Il est aussi plausible que les récepteurs PAR-1 présents dans la réserve intracellulaire soient progressivement exprimés à la surface cellulaire. Lors de leur apparition, ils seraient directement clivés par la thrombine présente dans le milieu. Cependant, le nombre de ces récepteurs activés à chaque instant serait trop faible pour induire un signal calcium. Le fait que les cellules restent sensibles au peptide agoniste TRAP-6 trouverait son explication dans la description précédente. Cependant, comment faire correspondre cette seconde hypothèse avec le fait que les HUVEC, dont il a été prouvé qu’elles contiennent des réserves intracellulaires en récepteurs à la thrombine, répondent à une seconde stimulation par cette dernière, certes faiblement mais de façon bien mesurable ? L’hypothèse d’une présence résiduelle de PAR-1 à la surface des HUVEC n’est pas valable car les travaux de Hein et al^[185] ont montré qu’après une activation des HUVEC par 10nM de thrombine, il était impossible de détecter, à la surface cellulaire, la queue N-terminale de PAR-1 portant le site de liaison à la thrombine. Il n’y a donc alors plus de récepteurs "complets" exprimés à la surface cellulaire. Dès lors, la seconde augmentation de calcium observée après le second ajout de thrombine doit venir de l’apparition de nouveaux récepteurs.

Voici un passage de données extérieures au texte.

Lemma free_slot_spec k : cache_wf k ->
  let free := find_slot_from 0 (fun e => negb (e_used e)) (k_e k) in
  if 0 <=? free then slot_ok free /\ e_used (prep_at k free) = false
  else forall s, slot_ok s -> e_used (prep_at k s) = true.
Proof.
  intros W. cbv zeta. destruct (prep_find_spec (fun e => negb (e_used e)) (k_e k) 0) as [[-> Hf]|(j & e & -> & Hj & He)]; [lia| |].
  - cbn. intros s Hs. pose proof (Forall_lookup_1 _ _ _ _ Hf (prep_at_lookup k s W Hs)) as H. by apply negb_false_iff in H.
  - destruct (Z.leb_spec 0 (0 + Z.of_nat j)); [|lia]. assert (slot_ok (0 + Z.of_nat j)) as Hs.
    { pose proof (lookup_lt_Some _ _ _ Hj). rewrite (cw_len _ W) in *. unfold slot_ok, LK_PG_PREP_CACHE. lia. }
    split; [done|]. pose proof (prep_at_lookup k _ W Hs) as Hp. replace (Z.to_nat (0 + Z.of_nat j)) with j in Hp by lia.
    rewrite Hj in Hp. injection Hp as <-. by apply negb_true_iff.
Qed.

Lemma lru_slot_ok k : cache_wf k -> slot_ok (lru_slot k).
Proof.
  intros W. pose proof (cw_len _ W) as Hl. unfold lru_slot, slot_ok, LK_PG_PREP_CACHE. destruct (k_e k) as [|e l]; [done|].
  cbn in Hl. pose proof (lru_from_range l 1 0 (e_lru e)). unfold zlen in *. lia.
Qed.

(** The slot a Parse writes: it keeps the entries, and the counter anticipates
    the slot being occupied. *)
Lemma choose_slot_spec st k name slot st' k' (found := find_by_name k name) :
  cache_wf k -> (if found <? 0 then pick_slot st k else (found, st, k)) = (slot, st', k') ->
  slot_ok slot /\ k_e k' = k_e k /\ k_clock k' = k_clock k /\
  k_count k' = k_count k - Z.b2z (e_used (prep_at k slot)) + 1.
Proof.
  intros W E. subst found. destruct (find_by_name_spec k name W) as [Hn|(Hs & Hu & _)].
  - destruct (Z.ltb_spec (find_by_name k name) 0); [|lia]. unfold pick_slot in E. pose proof (free_slot_spec k W) as Hf. cbv zeta in Hf.
    destruct (0 <=? find_slot_from 0 _ (k_e k)) eqn:El; injection E as <- <- <-.
    + destruct Hf as [Hs Hu]. split_and!; [done|done|done|]. cbn. rewrite Hu. cbn. rewrite u32_small; [lia|].
      pose proof (used_count_range (k_e k)). rewrite (cw_count _ W). unfold zlen in *. rewrite (cw_len _ W) in *. lia.
    + split_and!; [by apply lru_slot_ok|done|done|]. rewrite Hf by by apply lru_slot_ok. cbn. lia.
  - destruct (Z.ltb_spec (find_by_name k name) 0); [unfold slot_ok in Hs; lia|]. injection E as <- <- <-. rewrite Hu. split_and!; [done..|cbn; lia].
Qed.

Lemma fill_slot_nil e name text trunc lru : (fill_slot e name text trunc lru []).2 = [].
Proof. unfold fill_slot. cbn [alloc]. by destruct (e_text_cap _ <? _). Qed.

Section Ops.
Context {U F : Type}.
Implicit Types p : lk_proto U pg_conn F.
(** The handler object but for counters and allocator. *)
Definition same_up p p' : Prop := p_out p' = p_out p /\ p_up p' = p_up p.

Lemma pg_prep_parse_ok p pc m p' pc' :
  pg_wf pc -> pg_prep_parse p pc m = (p', pc') ->
  pg_wf pc' /\ same_ctl pc pc' /\ same_up p p' /\ (p_oom p = [] -> batch pc' = batch pc /\ p_oom p' = []).
Proof.
  intros W E. unfold pg_prep_parse in E.
  destruct (pg_wire_cstring _) as [[ok name] w]. destruct ok; cbn [negb] in E; [|injection E as <- <-; done].
  destruct (pg_wire_cstring w) as [[hq query] w']. destruct (prep_get pc (p_oom p)) as [o oom1] eqn:Eg.
  destruct o as [k|]; [|injection E as <- <-; split_and!; try done].
  2: { intros Ho. split; [done|]. unfold prep_get in Eg. rewrite Ho in Eg. destruct (pc_prep pc); [done|]. cbn in Eg. discriminate. }
  destruct (prep_get_spec _ _ _ _ W Eg) as (Hk & Hp & Ho1).
  destruct (if _ <? 0 then _ else _) as [[slot st] k1] eqn:Es in E.
  destruct (choose_slot_spec _ _ _ _ _ _ Hk Es) as (Hs & He & Hcl & Hcnt).
  assert (forall s, prep_at k1 s = prep_at k s) as Hat by (intros s; unfold prep_at; by rewrite He).
  destruct (pg_query_rescue_refs pc slot (prep_at k1 slot) oom1) as [pc1 oom2] eqn:Er. rewrite Hat in *.
  destruct (fill_slot (prep_at k slot) name query _ _ oom2) as [e oom3] eqn:Ef. injection E as <- <-.
  destruct (fill_slot_wf _ _ _ _ _ _ _ _ Ef (prep_at_wf _ _ Hk Hs)) as (He' & Hu' & _).
  set (clk := u64 (k_clock k1 + 1)). set (k2 := prep_upd (k1 <| k_clock := clk |>) slot (fun _ => e)).
  assert (k2 = prep_upd k slot (fun _ => e) <| k_count := k_count k1 |> <| k_clock := clk |>) as Ek2.
  { subst k2. unfold prep_upd. cbn. by rewrite He. }
  assert (cache_wf k2) as Hk2. { rewrite Ek2. apply prep_upd_wf; [done|done|done|]. rewrite Hu', Hcnt. cbn. lia. }
  assert (forall s, slot_ok s -> s <> slot -> prep_at k2 s = prep_at k s) as Hoth.
  { intros s Hs' Hne. rewrite Ek2. change (prep_at (prep_upd k slot (fun _ => e)) s = prep_at k s).
    rewrite prep_at_upd by done. destruct (Z.eqb_spec s slot); done. }
  split; [by eapply slot_wf|]. split; [exact (rescue_ctl _ _ _ _ _ _ W Er)|]. split; [done|].
  intros Ho. destruct (slot_batch _ _ _ _ _ _ _ W Hp Hs Hoth Er (Ho1 Ho)) as [Hb ->]. split; [exact Hb|].
  pose proof (fill_slot_nil (prep_at k slot) name query (negb hq || has_flag (m_flags m) LK_MSG_BODY_TRUNC) clk) as En.
  subst clk. cbn. by rewrite Ef in En.
Qed.

Lemma pg_prep_close_ok pc m oom pc' oom' :
  pg_wf pc -> pg_prep_close pc m oom = (pc', oom') ->
  pg_wf pc' /\ same_ctl pc pc' /\ (oom = [] -> batch pc' = batch pc /\ oom' = []).
Proof.
  intros W E. unfold pg_prep_close in E.
  destruct (pg_wire_get_u8 _) as [[ok kind] w]. destruct (_ || _); [injection E as <- <-; done|].
  destruct (pg_wire_cstring w) as [[ok2 name] w']. destruct (pc_prep pc) as [k|] eqn:Ep; [|injection E as <- <-; done].
  destruct ok2; cbn [negb] in E; [|injection E as <- <-; done].
  pose proof (pw_prep _ W k Ep) as Hk. destruct (find_by_name_spec k name Hk) as [Hn|(Hs & Hu & _)].
  { destruct (Z.ltb_spec (find_by_name k name) 0); [|lia]. injection E as <- <-. done. }
  destruct (Z.ltb_spec (find_by_name k name) 0); [unfold slot_ok in Hs; lia|].
  set (slot := find_by_name k name) in *. clearbody slot.
  destruct (pg_query_rescue_refs pc slot (prep_at k slot) oom) as [pc1 oom1] eqn:Er. injection E as <- <-.
  set (k2 := prep_upd k slot clear_slot <| k_count := u32 (k_count k - 1) |>).
  assert (0 < k_count k < 2 ^ 32) as Hc.
  { rewrite (cw_count _ Hk). pose proof (used_count_range (k_e k)). unfold zlen in *. rewrite (cw_len _ Hk) in *.
    pose proof (used_count_alter clear_slot _ _ _ (prep_at_lookup k slot Hk Hs)) as Ha.
    pose proof (used_count_range (alter clear_slot (Z.to_nat slot) (k_e k))).
    rewrite Hu in Ha. change (e_used (clear_slot _)) with false in Ha. cbn [Z.b2z] in Ha. lia. }
  assert (cache_wf k2) as Hk2.
  { assert (k2 = prep_upd k slot clear_slot <| k_count := u32 (k_count k - 1) |> <| k_clock := k_clock k |>) as -> by done.
    apply prep_upd_wf; [done|done| |].
    - destruct (prep_at_wf k slot Hk Hs). split; cbn -[zlen]; try change (zlen (@nil Z)) with 0; unfold PREP_NAME_MAX; lia.
    - rewrite Hu, u32_small by lia. cbn. lia. }
  assert (forall s, slot_ok s -> s <> slot -> prep_at k2 s = prep_at k s) as Hoth.
  { intros s Hs' Hne. change (prep_at (prep_upd k slot clear_slot) s = prep_at k s).
    rewrite prep_at_upd by done. destruct (Z.eqb_spec s slot); done. }
  split; [exact (slot_wf pc pc1 k k2 slot oom oom1 W (or_introl Ep) Hk Hk2 Hs Hoth Er)|]. split; [exact (rescue_ctl _ _ _ _ _ _ W Er)|].
  intros Ho. by apply (slot_batch pc pc1 k k2 slot oom oom1 W (or_introl Ep) Hs Hoth Er).
Qed.
End Ops.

Bien qu’elles ne paraissent pas aller à l’encontre de ce qu’il existe dans la littérature, l’ensemble des données que j’ai collectées ne permet pas d’expliquer complètement le "trafic" des récepteurs PAR-1 dans les SaOS-2. Pour cela, il serait nécessaire de déterminer la présence ou non du pool intracellulaire et d’ensuite tracer le devenir des récepteurs initialement exprimés à la surface cellulaire et de ceux présents dans la réserve intracellulaire.